Shodo
(Arte Caligráfica) - Shodo
é a arte caligráfica japonesa, escrita com sumi (tinta preta)
e um pincel, surgida há mais de 3 mil anos. “Sho” significa
caligrafia e “do”, caminho. O calígrafo consegue expressar nos
traços um sentimento muito particular. Por isso, como uma obra
de arte, cada shodo é diferente e único, mesmo que seja escrito
o mesmo kanji (ideograma). A tonalidade da tinta, a pressão
do pincel sobre o papel, a velocidade da escrita e os espaços
entre cada pincelada variam de calígrafo para calígrafo.
A arte do shodo necessita apenas de um pincel apropriado (feito
com cerdas de crina de cavalo ou pêlos de carneiro, coelho e
rena), tinta e papel artesanal (washi), feito com palha de arroz
ou fibra de bambu ou de banana.
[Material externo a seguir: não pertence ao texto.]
Lemma pool_ok_perm ts ts' p : ts ≡ₚ ts' -> pool_ok ts p -> pool_ok ts' p.
Proof.
  intros Hp [Hr Hm He]. split; [|done|].
  - intros t e Ht. apply Hr. by rewrite Hp.
  - intros e en Hen. destruct (He e en Hen) as [H1 H2 H3 H4]. split; [by rewrite <- Hp| |done|done].
    intros pc Hpc. apply H2. by rewrite Hp.
Qed.

(** *** How an operation changes what the invariant reads *)

Lemma heap_on_entry e f (p : Pool K V) e' :
  p_heap (on_entry e f p) !! e' = if decide (e' = e) then f <$> p_heap p !! e' else p_heap p !! e'.
Proof.
  cbn. case_decide as Hd; [subst; apply list_lookup_alter_eq|]. by apply list_lookup_alter_ne.
Qed.

Lemma length_on_entry e f (p : Pool K V) : length (p_heap (on_entry e f p)) = length (p_heap p).
Proof. apply length_alter. Qed.

(** The thread [t] becomes [ts] and leaves the map as it is, or with fewer keys; the
    entry [e] goes from [en] to [f en], and keeps its invariant. *)
Lemma pool_ok_entry t ts rest e f (p p' : Pool K V) :
  pool_ok (t :: rest) p ->
  p_heap p' = alter f e (p_heap p) -> (forall k e, p_entries p' !! k = Some e -> p_entries p !! k = Some e) ->
  (forall t' e', t' ∈ ts -> e' ∈ refs t' -> e' = e \/ e' ∈ refs t) ->
  e ∈ refs t ->
  (forall t', t' ∈ t :: ts -> worker_on t' = None \/ worker_on t' = Some e) ->
  (forall en, p_heap p !! e = Some en -> entry_ok (t :: rest) e en -> entry_ok (ts ++ rest) e (f en)) ->
  pool_ok (ts ++ rest) p'.
Proof.
  intros [Hr Hm He] Hh Hent Href Het Hw Hen.
  assert (forall e', e' <> e -> workers e' (ts ++ rest) = workers e' (t :: rest)) as Hws.
  { intros e' Hne. rewrite workers_app, workers_cons, workers_zero.
    - rewrite decide_False; [done|]. destruct (Hw t) as [Hn|Hn]; [by left|congruence|congruence].
    - intros t' Ht'. destruct (Hw t') as [Hn|Hn]; [by right|congruence|congruence]. }
  split.
  - intros t' e' Ht' He'. rewrite Hh, length_alter. apply elem_of_app in Ht' as [Ht'|Ht'].
    + destruct (Href t' e' Ht' He') as [->|Ht]; apply (Hr t); [by left|done|by left|done].
    + apply (Hr t'); [by right|done].
  - intros k e' Hk. rewrite Hh, length_alter. by apply (Hm k), Hent.
  - intros e' en' Hl. rewrite Hh in Hl. destruct (decide (e' = e)) as [->|Hne].
    + rewrite list_lookup_alter_eq in Hl. destruct (p_heap p !! e) as [en|] eqn:E; [|done]. injection Hl as <-.
      apply Hen; [done|]. by apply He.
    + rewrite list_lookup_alter_ne in Hl by done. destruct (He e' en' Hl) as [H1 H2 H3 H4].
      split; [by rewrite Hws| |done|done]. intros pc Hpc. apply H2.
      apply elem_of_app in Hpc as [Hpc|Hpc]; [|by right]. destruct (Hw (TWorker e' pc)) as [Hn|Hn]; [by right|done|].
      injection Hn as ->. done.
Qed.

(** A thread that is no goroutine, and changes no entry. *)
Lemma pool_ok_quiet t ts rest (p p' : Pool K V) :
  pool_ok (t :: rest) p ->
  p_heap p' = p_heap p -> (forall k e, p_entries p' !! k = Some e -> p_entries p !! k = Some e) ->
  (forall t' e', t' ∈ ts -> e' ∈ refs t' -> e' ∈ refs t \/ exists k, p_entries p !! k = Some e') ->
  (forall t', t' ∈ t :: ts -> worker_on t' = None) ->
  pool_ok (ts ++ rest) p'.
Proof.
  intros [Hr Hm He] Hh Hent Href Hw. split.
  - intros t' e' Ht' He'. rewrite Hh. apply elem_of_app in Ht' as [Ht'|Ht'].
    + destruct (Href t' e' Ht' He') as [Ht|[k Hk] ]; [|by apply (Hm k)]. apply (Hr t); [by left|done].
    + apply (Hr t'); [by right|done].
  - intros k e' Hk. rewrite Hh. by apply (Hm k), Hent.
  - intros e' en' Hl. rewrite Hh in Hl. destruct (He e' en' Hl) as [H1 H2 H3 H4].
    assert (forall t', t' ∈ ts -> worker_on t' <> Some e') as Hts by (intros t' Ht'; rewrite Hw; [done|by right]).
    split; [| |done|done].
    + rewrite workers_app, workers_zero by done. rewrite workers_cons, decide_False in H1; [done|].
      rewrite Hw; [done|by left].
    + intros pc Hpc. apply H2. apply elem_of_app in Hpc as [Hpc|Hpc]; [|by right]. by apply Hts in Hpc.
Qed.

(** *** The entry of a step *)

(** A thread that is no goroutine. *)
Lemma entry_ok_sender t ts rest e en en' :
  worker_on t = None -> (forall t', t' ∈ ts -> worker_on t' = None) ->
  en_running en' = en_running en -> (forall h, fifo en h -> fifo en' h) ->
  (length (sl_queue (en_slot en')) <= bufSize)%nat ->
  entry_ok (t :: rest) e en -> entry_ok (ts ++ rest) e en'.
Proof.
  intros Ht Hts Hr Hf Hl [H1 H2 H3 H4]. split; [| |by rewrite Hr; auto|done].
  - rewrite workers_app, workers_zero by (intros t' Ht'; by rewrite Hts). rewrite Hr, <- H1, workers_cons.
    by rewrite decide_False by congruence.
  - intros pc Hpc. apply Hf, H2. apply elem_of_app in Hpc as [Hpc|Hpc]; [|by right]. by apply Hts in Hpc.
Qed.

(** Such a thread starts the goroutine. *)
Lemma entry_ok_spawn t keep rest e en en' :
  worker_on t = None -> (forall t', t' ∈ keep -> worker_on t' = None) ->
  en_running en = false -> en_running en' = true ->
  (fifo en [] -> fifo en' []) -> en_slot en' = en_slot en ->
  entry_ok (t :: rest) e en -> entry_ok ((keep ++ [TWorker e WStart]) ++ rest) e en'.
Proof.
  intros Ht Hk Hr Hr' Hf Hs [H1 H2 H3 H4].
  rewrite workers_cons, decide_False, Hr in H1 by congruence. split; [| |by rewrite Hr'|by rewrite Hs].
  - rewrite !workers_app, workers_cons, decide_True, (workers_zero _ keep), Hr' by (done || (intros t' Ht'; by rewrite Hk)).
    cbn. lia.
  - intros pc [ [Hpc|Hpc]%elem_of_app|Hpc]%elem_of_app; [by apply Hk in Hpc| |by eapply workers_none in Hpc].
    apply list_elem_of_singleton in Hpc. injection Hpc as ->. cbn. auto.
Qed.

(** The goroutine. *)
Lemma entry_ok_worker rest e pc pc' en en' :
  en_running en' = en_running en -> (fifo en (hand_of pc) -> fifo en' (hand_of pc')) ->
  (length (sl_queue (en_slot en')) <= bufSize)%nat ->
  entry_ok (TWorker e pc :: rest) e en -> entry_ok ([TWorker e pc'] ++ rest) e en'.
Proof.
  intros Hr Hf Hl [H1 H2 H3 H4]. cbn [app] in *.
  rewrite workers_cons, decide_True in H1 by done. destruct (en_running en) eqn:E; [|lia].
  split; [| |by rewrite Hr|done].
  - rewrite workers_cons, decide_True, Hr by done. lia.
  - intros pc0 Hpc. apply elem_of_cons in Hpc as [Hpc|Hpc].
    + injection Hpc as ->. apply Hf, H2. by left.
    + eapply workers_none in Hpc; [done|lia].
Qed.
O washi possui textura apropriada
para produzir borrões, que resultam em efeitos bastante apreciados.
O shodo não é um exercício de “boa caligrafia”, mas a combinação
da habilidade, estilo e imaginação do calígrafo e que exige
anos de estudo e prática.
A qualidade da obra é avaliada, entre outras, pelo equilíbrio
natural dos caracteres, sua composição como um todo, a variação
entre os traços grosso e fino, a quantidade de tinta no papel
e o ritmo com que foi escrito.
O shodo chegou ao Japão através do budismo, pois as escrituras
compiladas pelos monges eram em caracteres chineses. Hoje, a
arte é praticada por milhões de pessoas em todo o mundo. As
escolas japonesas mantêm o shodo no currículo escolar, e os
concursos promovidos anualmente incentivam ainda mais a prática
da escrita.
Existem seis estilos diferentes na caligrafia japonesa: kaisho,
no qual os kanjis têm formas quadradas e traços mais estáticos;
gyosho e sosho, com formas cursivas e traços mais seqüenciais;
tensho e reisho, que são as formas mais primitivas de escrita,
usados no hanko (espécie de carimbo-assinatura batido em tinta
vermelha) e encomendados aos artistas de shodo.